A Story Map
A (0 km) The sun breaks through the cloud just in time for a 1pm start, with 6 Westies in a field of 88.
B (0.1 km) An anxious first kilometre, as I attempt to run over the tarmac without letting my new Mudclaws touch the ground. I fail.
C (0.7 km) First bit of mud, and I don’t fall over. Maybe the Mudclaws are OK?
D (2.4 km) In the edge of my vision – fine-tuned after 3 decades of bird spotting – I see some route-markers pointing up the hill to my right. Most of the runners in front of me have continued straight ahead along the forest track, but there are a handful of runners further up the hill climbing the half-flagged trod, so I follow them (Fig. 1). I should probably shout out to the other runners who’ve missed the turn, but I’m not 100% sure of myself and, well, it is a race. I glance behind me, and it looks like everyone’s following. No pressure.
E (2.7 km) With no one to follow, I struggle to pick out the route markers at the same time as watching where me feet are falling. The Carnegie runner behind me is doing a better job, and is giving me directions (“to the right a bit mate”; Fig. 2). I get my map out but keep running, giving the impression that I’m fully on top of things.
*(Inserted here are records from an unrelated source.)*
Lemma outcomes_depend_on_methods_only_witness :
  fst (run amp0 [Configure cfg0; Start; GetChannels; GetData] heap0)
  = fst (run 7%positive [Configure (VInt 512); Start; GetChannels; GetData] ∅).
Proof.
  apply (outcomes_depend_on_methods_only amp0 7%positive
           [Configure cfg0; Start; GetChannels; GetData]
           [Configure (VInt 512); Start; GetChannels; GetData] heap0 ∅).
  repeat constructor.
Defined.
(** X7.  What [create_translations_model] hands to the host, whatever the
    host makes of it, when the bases scan and no constraint is mixed: the
    name of the model followed by Translation; as bases the author's
    [base_class], if any, then the scanned bases, of which
    [BaseTranslationModel] is the last; as class body the declared
    fields, with [Meta] set to the options [_build_meta_class] returns and
    [__module__] to the module of the model, and, for a concrete model
    only, [master] set to the key to the model under the related name and
    [language_code] to the author's field of that name if there is one
    and to the default field otherwise.  The class the host returns is
    given the model as [shared_model] and, for a concrete model only, a
    [DoesNotExist] of its own. *)
Theorem create_translations_model_class
    (TABLE_NAME_FORMAT : string → string)
    (self : TranslatedFields.t) (model : PyClass) (related_name : string)
    (scanned : list TranslationsBase) (inherited : gset string) :
  let fields := TranslatedFields.fields self in
  let tfields : gset string := inherited ∪ dom fields ∪ {["language_code"]} in
  let abstract := Options.abstract (_meta model) in
  _scan_model_bases model = Ok (scanned, inherited) →
  Forall (λ c, ¬ mixed tfields c) (Options.unique_together (_meta model)) →
  Forall (λ c, ¬ mixed tfields c) (Options.index_together (_meta model)) →
  ∃ Meta model_meta' bases attrs,
    TranslatedFields._build_meta_class TABLE_NAME_FORMAT self (_meta model)
      tfields = Ok (Meta, model_meta')
    ∧ (∀ ModelBase,
         let built :=
           ModelBase (__name__ model +:+ "Translation") bases attrs in
         ∃ tm,
           TranslatedFields.create_translations_model TABLE_NAME_FORMAT
             ModelBase self model related_name = Ok (tm, model_meta')
           ∧ TModel.name tm = TModel.name built
           ∧ TModel.meta tm = TModel.meta built
           ∧ TModel.shared_model tm = Some (__name__ model)
           ∧ TModel.DoesNotExist tm
               = if abstract then TModel.DoesNotExist built
                 else [__name__ model +:+ ".DoesNotExist";
                       (__name__ model +:+ "Translation")
                         +:+ ".DoesNotExist"])
    ∧ bases = match TranslatedFields.base_class self with
              | Some b => BaseClass b :: scanned
              | None => scanned
              end
    ∧ last bases = Some BaseTranslationModel
    ∧ attrs !! "Meta" = Some (MetaClass Meta)
    ∧ attrs !! "__module__" = Some (ModuleName (__module__ model))
    ∧ attrs !! "master"
        = (if abstract then fields !! "master"
           else Some (MasterKey (__name__ model) related_name))
    ∧ attrs !! "language_code"
        = (if abstract then fields !! "language_code"
           else Some (default LanguageCodeField (fields !! "language_code")))
    ∧ ∀ k, k ≠ "Meta" → k ≠ "__module__" → k ≠ "master" →
           k ≠ "language_code" → attrs !! k = fields !! k.
Proof.
  intros fields tfields abstract Hscan Hunique Hindex.
  destruct (create_translations_model_ok TABLE_NAME_FORMAT self model
              related_name scanned inherited Hscan Hunique Hindex)
    as (Meta & model_meta' & Hbuild & Hcreate).
  destruct (scan_ok_last _ _ _ Hscan) as [above ->].
  exists Meta, model_meta'.
  exists (match TranslatedFields.base_class self with
          | Some b => BaseClass b :: above ++ [BaseTranslationModel]
          | None => above ++ [BaseTranslationModel]
          end).
  exists (let attrs :=
            <["__module__" := ModuleName (__module__ model)]>
            (<["Meta" := MetaClass Meta]> (TranslatedFields.fields self)) in
          if negb (Options.abstract (_meta model)) then
            let attrs :=
              <["master" := MasterKey (__name__ model) related_name]> attrs in
            if bool_decide ("language_code" ∉ dom attrs) then
              <["language_code" := LanguageCodeField]> attrs
            else attrs
          else attrs).
  split; [exact Hbuild|].
  split.
  { intros ModelBase built. eexists. split; [apply Hcreate|].
    cbn zeta. cbn [TModel.name TModel.meta TModel.shared_model
                   TModel.DoesNotExist].
    split_and!; try reflexivity. subst abstract.
    by destruct (Options.abstract (_meta model)). }
  split; [reflexivity|]. cbn zeta.
  split.
  { destruct (TranslatedFields.base_class self);
      [rewrite app_comm_cons|]; apply last_snoc. }
  subst abstract. fold fields.
  destruct (Options.abstract (_meta model)); cbn [negb].
  - split_and!; try (by lookup_inserts).
    intros k ? ? ? ?. by lookup_inserts.
  - case_bool_decide as Hlc.
    + assert (fields !! "language_code" = None) as Hnone.
      { apply not_elem_of_dom. intros Hin. apply Hlc.
        rewrite !dom_insert, !elem_of_union. by repeat right. }
      rewrite Hnone. split_and!; try (by lookup_inserts).
      intros k ? ? ? ?. by lookup_inserts.
    + assert (is_Some (fields !! "language_code")) as [lc Hsome].
      { apply elem_of_dom. rewrite !dom_insert, !elem_of_union in Hlc.
        rewrite !elem_of_singleton in Hlc. by destruct Hlc as [?|[?|[?|?]]]. }
      rewrite Hsome. split_and!; try (by lookup_inserts).
      intros k ? ? ? ?. by lookup_inserts.
Qed.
F (4.2 km) A much-needed jelly baby from the marshals at the road crossing, before some more climbing
G (5.4 km) The lead runners (having summitted East Lomond) start to pass me in the opposite direction somewhere near here. I’m pretty sure I’m in 6th place, which is definitely not where I belong.
H (6.0 km) I steal a look behind me – there are a crapload of runners hot on my tail, including a bunch of fast and determined looking ones who should presumably be somewhere in the widening gap between me and the leading five.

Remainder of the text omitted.